» TASK BRIEF
Report each line of the entries below that has the word "randint" in it.

» EXTRACTED RECORDS

════

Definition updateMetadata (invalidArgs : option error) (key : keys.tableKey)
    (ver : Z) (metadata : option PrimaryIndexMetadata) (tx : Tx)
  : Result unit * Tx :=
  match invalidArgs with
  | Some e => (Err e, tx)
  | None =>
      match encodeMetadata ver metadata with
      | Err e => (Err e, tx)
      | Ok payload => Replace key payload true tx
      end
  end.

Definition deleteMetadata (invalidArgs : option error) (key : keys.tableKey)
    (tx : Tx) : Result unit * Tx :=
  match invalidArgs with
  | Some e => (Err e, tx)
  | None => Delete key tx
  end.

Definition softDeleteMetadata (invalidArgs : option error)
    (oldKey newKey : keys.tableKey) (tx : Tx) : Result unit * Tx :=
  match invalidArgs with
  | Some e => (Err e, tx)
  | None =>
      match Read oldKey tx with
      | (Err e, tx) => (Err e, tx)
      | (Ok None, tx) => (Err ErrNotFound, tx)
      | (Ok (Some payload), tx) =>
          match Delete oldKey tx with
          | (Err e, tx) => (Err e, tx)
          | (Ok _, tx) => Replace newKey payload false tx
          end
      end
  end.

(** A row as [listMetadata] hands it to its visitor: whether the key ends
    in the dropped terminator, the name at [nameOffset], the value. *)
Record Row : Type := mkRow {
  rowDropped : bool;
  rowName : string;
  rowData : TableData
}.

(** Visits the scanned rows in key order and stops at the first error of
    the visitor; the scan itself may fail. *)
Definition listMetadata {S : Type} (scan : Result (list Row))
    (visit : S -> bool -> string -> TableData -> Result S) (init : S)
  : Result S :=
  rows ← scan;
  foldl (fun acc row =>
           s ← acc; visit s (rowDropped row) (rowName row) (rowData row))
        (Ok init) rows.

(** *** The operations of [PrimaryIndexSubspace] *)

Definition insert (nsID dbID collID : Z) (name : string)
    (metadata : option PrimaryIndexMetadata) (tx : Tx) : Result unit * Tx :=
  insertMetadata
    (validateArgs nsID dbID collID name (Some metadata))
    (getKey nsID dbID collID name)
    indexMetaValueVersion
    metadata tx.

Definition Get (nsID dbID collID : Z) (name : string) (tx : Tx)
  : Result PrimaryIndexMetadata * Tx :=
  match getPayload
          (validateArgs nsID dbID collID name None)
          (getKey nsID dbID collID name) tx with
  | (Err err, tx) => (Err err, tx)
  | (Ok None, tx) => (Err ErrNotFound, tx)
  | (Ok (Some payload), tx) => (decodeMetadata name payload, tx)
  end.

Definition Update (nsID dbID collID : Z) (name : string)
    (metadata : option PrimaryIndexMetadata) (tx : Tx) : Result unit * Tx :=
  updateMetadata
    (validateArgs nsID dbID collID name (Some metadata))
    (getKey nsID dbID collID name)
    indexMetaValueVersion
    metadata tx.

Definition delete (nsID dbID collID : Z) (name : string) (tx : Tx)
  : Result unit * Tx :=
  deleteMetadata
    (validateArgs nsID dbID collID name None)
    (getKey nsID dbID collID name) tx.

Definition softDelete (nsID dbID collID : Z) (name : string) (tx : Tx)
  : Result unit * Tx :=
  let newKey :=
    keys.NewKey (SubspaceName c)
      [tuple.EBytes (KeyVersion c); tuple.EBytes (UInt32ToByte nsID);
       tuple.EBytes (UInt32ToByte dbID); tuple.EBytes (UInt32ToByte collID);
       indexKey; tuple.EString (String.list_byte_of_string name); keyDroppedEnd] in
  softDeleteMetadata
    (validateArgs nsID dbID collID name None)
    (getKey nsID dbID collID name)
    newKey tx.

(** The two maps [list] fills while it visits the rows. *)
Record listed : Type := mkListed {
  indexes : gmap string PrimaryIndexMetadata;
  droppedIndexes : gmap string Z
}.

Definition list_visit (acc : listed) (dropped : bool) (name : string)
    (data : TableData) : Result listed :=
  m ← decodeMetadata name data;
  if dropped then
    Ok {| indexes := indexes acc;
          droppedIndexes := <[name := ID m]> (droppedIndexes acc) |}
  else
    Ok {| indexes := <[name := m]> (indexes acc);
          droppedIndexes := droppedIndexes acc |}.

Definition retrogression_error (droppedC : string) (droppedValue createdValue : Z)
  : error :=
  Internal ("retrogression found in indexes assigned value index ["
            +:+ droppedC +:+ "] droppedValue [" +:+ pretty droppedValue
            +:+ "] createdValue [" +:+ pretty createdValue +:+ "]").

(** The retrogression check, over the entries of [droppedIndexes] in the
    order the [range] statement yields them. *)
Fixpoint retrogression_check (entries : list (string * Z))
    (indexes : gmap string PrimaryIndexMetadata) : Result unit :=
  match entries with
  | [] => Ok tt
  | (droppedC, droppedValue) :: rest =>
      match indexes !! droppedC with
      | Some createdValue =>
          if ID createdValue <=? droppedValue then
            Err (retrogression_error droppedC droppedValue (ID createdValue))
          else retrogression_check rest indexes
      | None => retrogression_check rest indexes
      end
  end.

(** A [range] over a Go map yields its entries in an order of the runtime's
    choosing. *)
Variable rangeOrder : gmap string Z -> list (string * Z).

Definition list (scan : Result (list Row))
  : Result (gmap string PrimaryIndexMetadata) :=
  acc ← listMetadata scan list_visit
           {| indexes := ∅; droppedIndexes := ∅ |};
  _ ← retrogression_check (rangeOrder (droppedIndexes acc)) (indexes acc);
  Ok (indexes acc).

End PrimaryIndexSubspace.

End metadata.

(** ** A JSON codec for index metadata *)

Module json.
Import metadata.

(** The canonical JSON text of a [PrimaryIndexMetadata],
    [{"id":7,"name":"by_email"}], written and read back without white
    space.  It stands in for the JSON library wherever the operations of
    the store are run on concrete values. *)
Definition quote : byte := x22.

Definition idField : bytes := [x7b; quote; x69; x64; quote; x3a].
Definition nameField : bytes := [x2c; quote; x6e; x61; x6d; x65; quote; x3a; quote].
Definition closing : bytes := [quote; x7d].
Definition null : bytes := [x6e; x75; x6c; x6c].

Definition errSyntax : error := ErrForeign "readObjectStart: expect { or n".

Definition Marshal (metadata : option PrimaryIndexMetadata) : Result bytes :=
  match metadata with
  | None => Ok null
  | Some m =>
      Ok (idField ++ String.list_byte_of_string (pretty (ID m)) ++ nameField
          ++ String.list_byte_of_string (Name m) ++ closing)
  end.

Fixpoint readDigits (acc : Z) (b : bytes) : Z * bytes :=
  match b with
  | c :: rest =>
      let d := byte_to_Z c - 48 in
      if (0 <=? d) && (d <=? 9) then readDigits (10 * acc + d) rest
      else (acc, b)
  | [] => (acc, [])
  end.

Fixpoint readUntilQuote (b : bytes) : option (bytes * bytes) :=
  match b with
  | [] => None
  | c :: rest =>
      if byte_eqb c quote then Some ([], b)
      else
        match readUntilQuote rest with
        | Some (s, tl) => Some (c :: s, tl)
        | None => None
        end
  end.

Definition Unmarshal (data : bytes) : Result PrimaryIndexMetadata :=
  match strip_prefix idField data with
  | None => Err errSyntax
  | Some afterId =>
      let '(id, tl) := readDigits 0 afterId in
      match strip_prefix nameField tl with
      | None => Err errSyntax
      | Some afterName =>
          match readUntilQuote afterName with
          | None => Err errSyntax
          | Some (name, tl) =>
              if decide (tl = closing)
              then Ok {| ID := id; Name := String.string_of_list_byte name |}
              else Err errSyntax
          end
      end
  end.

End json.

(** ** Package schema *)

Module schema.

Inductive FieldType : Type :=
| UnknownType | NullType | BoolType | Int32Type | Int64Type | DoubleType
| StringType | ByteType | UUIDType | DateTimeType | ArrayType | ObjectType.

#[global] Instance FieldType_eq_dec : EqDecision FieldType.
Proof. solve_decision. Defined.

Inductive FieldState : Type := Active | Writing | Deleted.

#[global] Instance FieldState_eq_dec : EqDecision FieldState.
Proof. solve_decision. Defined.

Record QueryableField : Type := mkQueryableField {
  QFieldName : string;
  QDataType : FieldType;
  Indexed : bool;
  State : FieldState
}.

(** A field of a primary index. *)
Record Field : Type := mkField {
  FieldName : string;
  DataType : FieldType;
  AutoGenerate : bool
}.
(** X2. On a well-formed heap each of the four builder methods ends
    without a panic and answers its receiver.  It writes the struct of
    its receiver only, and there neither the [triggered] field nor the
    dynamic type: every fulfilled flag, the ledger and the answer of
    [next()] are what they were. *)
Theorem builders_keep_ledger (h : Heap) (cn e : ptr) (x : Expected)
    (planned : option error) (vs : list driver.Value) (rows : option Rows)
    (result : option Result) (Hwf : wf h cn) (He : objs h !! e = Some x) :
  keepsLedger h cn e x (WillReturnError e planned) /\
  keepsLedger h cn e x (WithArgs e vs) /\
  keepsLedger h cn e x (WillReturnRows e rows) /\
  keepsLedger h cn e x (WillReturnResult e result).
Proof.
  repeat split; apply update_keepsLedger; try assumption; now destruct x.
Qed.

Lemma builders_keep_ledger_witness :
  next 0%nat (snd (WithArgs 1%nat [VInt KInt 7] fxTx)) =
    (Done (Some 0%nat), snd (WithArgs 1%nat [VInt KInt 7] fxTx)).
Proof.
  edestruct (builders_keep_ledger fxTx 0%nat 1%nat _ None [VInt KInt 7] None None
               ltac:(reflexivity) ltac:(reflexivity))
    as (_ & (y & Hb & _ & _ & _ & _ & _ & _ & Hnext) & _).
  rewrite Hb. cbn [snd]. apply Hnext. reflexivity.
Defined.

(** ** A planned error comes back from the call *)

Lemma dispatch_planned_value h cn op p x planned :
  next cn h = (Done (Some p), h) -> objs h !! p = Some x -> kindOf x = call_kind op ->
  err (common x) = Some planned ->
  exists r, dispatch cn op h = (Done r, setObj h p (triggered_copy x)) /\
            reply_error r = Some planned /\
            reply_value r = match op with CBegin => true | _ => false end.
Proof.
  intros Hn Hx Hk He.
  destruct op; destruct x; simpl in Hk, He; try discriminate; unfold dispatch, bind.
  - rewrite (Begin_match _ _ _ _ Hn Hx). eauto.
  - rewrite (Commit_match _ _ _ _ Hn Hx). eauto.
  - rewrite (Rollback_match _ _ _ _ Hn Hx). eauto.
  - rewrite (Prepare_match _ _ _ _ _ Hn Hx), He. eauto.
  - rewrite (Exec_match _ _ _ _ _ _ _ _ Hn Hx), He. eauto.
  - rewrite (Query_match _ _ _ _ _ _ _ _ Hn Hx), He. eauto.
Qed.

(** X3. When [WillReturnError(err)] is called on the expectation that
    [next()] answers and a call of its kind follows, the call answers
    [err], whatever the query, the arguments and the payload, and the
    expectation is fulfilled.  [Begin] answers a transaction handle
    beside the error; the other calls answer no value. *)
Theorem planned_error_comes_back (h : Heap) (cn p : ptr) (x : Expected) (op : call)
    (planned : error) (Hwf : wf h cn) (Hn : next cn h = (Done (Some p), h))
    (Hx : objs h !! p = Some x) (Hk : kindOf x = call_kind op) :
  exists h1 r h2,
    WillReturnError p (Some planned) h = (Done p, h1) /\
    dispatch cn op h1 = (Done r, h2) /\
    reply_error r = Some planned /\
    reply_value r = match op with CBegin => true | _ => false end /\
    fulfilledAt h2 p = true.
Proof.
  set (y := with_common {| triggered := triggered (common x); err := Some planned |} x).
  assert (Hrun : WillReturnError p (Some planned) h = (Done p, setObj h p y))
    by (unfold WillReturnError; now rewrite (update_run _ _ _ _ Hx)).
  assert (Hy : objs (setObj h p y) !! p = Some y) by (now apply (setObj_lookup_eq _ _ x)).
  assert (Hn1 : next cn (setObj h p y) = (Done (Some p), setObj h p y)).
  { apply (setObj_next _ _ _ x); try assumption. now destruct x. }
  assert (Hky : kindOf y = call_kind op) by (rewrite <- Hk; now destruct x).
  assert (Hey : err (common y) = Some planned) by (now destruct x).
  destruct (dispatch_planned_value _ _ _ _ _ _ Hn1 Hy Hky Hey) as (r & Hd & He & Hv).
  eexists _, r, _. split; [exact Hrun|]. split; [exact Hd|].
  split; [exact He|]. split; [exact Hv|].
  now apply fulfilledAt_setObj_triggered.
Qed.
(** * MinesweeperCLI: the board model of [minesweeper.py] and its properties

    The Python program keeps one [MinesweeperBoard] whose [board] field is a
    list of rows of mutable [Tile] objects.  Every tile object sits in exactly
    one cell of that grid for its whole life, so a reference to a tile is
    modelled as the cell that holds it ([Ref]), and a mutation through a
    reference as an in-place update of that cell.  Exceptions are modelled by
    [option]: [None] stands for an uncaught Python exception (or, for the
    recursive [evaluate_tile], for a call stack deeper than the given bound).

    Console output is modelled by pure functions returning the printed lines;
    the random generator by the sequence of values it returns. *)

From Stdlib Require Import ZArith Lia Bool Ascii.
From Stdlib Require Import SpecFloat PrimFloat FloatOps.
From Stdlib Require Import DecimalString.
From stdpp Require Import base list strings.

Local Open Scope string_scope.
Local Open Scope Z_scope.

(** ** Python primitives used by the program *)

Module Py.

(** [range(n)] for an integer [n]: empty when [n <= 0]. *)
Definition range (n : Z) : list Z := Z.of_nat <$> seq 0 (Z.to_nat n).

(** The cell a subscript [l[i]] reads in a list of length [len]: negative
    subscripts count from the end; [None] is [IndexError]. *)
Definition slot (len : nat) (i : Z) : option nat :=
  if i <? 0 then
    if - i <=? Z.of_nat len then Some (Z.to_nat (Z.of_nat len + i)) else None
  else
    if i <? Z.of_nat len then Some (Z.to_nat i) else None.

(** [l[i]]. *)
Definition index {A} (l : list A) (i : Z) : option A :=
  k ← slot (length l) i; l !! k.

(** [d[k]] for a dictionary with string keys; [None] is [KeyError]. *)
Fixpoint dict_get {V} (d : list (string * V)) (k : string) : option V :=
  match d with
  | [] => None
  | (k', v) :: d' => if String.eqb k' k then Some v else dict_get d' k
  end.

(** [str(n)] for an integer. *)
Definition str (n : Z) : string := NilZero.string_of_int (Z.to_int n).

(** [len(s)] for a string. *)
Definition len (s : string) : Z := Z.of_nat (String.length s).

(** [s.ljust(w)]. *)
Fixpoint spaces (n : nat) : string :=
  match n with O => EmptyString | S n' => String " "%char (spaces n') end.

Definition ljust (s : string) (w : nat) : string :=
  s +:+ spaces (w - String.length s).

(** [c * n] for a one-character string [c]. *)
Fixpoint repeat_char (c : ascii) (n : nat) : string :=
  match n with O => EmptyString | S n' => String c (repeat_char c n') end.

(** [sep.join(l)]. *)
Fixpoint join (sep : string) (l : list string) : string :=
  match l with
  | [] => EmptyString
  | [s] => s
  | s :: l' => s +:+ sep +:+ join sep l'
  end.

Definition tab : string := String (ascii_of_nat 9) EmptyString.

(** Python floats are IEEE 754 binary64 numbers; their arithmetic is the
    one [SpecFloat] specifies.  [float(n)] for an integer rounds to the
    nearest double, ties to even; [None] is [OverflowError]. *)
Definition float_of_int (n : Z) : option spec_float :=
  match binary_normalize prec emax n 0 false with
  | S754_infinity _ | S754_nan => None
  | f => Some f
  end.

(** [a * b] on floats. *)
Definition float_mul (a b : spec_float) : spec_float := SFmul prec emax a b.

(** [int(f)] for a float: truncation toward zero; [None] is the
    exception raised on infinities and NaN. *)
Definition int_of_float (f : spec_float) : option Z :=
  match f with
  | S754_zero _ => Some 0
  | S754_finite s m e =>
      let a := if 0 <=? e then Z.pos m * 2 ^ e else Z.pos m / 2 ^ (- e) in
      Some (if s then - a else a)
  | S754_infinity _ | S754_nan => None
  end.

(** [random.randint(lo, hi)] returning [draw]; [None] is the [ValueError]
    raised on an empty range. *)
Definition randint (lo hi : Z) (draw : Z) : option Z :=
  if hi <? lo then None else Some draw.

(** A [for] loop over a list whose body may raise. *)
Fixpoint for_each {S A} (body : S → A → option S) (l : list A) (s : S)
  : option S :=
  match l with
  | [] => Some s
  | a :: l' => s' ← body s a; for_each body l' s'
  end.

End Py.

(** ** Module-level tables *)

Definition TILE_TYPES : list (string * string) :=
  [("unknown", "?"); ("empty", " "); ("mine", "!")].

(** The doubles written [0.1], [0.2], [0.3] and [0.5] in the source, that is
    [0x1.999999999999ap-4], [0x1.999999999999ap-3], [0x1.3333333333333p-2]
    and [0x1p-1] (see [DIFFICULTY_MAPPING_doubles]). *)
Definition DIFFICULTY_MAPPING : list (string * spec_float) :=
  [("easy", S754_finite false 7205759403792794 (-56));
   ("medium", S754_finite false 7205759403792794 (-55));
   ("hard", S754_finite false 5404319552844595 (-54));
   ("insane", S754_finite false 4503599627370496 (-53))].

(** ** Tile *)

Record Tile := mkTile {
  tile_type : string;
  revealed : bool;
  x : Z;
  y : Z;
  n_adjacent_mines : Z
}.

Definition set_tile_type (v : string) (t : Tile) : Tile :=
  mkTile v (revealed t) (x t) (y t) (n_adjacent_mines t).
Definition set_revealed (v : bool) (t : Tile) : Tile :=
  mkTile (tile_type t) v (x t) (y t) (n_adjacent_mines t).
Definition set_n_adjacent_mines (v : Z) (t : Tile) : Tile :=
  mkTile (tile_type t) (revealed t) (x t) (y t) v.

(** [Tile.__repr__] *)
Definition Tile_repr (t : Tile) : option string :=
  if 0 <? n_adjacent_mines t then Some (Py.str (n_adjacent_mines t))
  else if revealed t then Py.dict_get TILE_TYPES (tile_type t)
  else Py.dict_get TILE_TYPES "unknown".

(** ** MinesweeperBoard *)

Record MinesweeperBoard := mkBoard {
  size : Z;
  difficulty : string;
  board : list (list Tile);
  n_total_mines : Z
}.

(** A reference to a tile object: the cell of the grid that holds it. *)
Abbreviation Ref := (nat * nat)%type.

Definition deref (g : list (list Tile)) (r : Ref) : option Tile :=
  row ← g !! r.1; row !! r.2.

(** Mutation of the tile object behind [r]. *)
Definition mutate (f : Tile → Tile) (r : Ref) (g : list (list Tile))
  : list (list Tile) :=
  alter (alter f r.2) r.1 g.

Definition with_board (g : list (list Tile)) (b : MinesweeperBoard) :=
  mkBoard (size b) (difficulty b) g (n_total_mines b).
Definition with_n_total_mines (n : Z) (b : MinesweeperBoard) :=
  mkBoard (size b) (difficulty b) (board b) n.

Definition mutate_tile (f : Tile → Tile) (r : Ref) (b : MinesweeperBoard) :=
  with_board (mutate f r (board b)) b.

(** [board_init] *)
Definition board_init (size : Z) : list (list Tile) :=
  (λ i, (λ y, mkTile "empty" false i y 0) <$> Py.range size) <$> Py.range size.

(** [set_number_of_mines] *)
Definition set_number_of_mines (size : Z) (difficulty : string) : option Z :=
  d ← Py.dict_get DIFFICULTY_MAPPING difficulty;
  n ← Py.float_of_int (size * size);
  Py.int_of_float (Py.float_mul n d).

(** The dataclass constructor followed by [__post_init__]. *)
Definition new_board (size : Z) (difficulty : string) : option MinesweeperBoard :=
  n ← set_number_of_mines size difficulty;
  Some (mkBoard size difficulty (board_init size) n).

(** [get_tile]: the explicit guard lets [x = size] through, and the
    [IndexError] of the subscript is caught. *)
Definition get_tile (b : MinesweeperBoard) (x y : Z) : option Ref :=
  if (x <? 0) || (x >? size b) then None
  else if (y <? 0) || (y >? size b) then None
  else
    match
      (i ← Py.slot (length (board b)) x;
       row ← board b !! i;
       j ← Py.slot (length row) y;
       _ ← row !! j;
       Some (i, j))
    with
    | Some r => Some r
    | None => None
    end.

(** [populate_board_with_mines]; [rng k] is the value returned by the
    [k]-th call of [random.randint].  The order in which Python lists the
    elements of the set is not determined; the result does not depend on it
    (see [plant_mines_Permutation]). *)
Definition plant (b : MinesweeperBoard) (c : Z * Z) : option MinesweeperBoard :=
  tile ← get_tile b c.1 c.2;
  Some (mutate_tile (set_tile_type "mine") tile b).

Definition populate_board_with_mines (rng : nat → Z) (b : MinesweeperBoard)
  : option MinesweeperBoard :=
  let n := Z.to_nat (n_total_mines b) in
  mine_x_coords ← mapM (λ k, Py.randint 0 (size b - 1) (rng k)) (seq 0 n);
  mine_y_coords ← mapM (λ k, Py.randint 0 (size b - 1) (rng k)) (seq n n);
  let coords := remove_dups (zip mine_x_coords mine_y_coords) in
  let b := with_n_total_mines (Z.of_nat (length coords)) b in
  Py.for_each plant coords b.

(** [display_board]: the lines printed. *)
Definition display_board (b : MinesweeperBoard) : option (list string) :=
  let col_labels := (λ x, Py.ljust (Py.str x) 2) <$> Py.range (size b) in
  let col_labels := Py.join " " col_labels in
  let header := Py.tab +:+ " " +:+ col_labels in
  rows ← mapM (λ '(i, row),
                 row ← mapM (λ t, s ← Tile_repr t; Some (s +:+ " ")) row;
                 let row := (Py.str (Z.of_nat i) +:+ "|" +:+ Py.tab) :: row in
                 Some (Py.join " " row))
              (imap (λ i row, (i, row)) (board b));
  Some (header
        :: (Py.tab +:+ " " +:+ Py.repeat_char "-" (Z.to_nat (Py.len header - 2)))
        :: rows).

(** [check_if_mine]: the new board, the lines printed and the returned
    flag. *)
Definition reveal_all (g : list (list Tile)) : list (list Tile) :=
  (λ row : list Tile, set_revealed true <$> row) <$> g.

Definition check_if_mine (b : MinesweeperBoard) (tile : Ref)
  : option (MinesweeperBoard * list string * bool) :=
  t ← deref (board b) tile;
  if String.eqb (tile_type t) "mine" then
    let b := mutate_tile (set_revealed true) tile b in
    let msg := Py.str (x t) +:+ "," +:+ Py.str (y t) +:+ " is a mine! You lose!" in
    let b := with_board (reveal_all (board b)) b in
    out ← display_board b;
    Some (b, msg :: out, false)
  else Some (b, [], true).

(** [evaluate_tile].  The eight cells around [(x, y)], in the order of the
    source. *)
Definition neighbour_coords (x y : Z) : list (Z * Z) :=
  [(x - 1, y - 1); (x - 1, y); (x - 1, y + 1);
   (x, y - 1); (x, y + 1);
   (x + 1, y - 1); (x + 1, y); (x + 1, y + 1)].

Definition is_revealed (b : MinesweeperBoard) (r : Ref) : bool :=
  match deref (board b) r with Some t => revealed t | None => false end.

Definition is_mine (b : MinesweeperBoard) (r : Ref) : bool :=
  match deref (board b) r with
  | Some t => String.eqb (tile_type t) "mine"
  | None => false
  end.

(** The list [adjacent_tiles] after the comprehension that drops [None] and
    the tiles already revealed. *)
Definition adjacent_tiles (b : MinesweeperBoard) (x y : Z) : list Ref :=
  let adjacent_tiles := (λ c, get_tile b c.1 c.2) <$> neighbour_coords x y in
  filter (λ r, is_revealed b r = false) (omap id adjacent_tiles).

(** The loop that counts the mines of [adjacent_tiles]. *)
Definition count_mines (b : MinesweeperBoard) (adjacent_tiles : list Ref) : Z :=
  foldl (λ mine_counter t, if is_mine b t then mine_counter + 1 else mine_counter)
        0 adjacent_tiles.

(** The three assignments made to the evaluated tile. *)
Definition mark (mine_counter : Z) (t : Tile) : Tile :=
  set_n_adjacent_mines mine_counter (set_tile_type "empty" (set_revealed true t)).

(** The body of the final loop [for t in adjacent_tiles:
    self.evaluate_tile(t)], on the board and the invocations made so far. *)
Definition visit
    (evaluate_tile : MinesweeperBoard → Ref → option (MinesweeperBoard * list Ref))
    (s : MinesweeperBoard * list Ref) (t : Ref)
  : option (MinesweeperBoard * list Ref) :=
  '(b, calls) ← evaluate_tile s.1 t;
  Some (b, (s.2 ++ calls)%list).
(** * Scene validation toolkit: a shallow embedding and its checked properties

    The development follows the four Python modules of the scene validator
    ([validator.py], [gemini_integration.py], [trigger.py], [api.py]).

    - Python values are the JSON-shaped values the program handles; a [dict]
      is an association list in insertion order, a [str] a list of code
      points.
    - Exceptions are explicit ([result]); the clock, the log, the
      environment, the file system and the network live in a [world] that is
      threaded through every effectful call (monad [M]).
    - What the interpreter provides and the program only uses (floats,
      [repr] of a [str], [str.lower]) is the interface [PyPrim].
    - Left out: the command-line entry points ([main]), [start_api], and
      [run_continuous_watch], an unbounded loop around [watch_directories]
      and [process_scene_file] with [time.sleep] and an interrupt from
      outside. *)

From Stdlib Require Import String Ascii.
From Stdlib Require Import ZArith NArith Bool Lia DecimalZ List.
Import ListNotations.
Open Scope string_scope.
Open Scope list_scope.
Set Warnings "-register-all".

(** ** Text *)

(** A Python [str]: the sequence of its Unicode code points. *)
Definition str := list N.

════

» RESULT OF THIS EXERCISE
(** [random.randint(lo, hi)] returning [draw]; [None] is the [ValueError]
Definition randint (lo hi : Z) (draw : Z) : option Z :=
    [k]-th call of [random.randint].  The order in which Python lists the
  mine_x_coords ← mapM (λ k, Py.randint 0 (size b - 1) (rng k)) (seq 0 n);
  mine_y_coords ← mapM (λ k, Py.randint 0 (size b - 1) (rng k)) (seq n n);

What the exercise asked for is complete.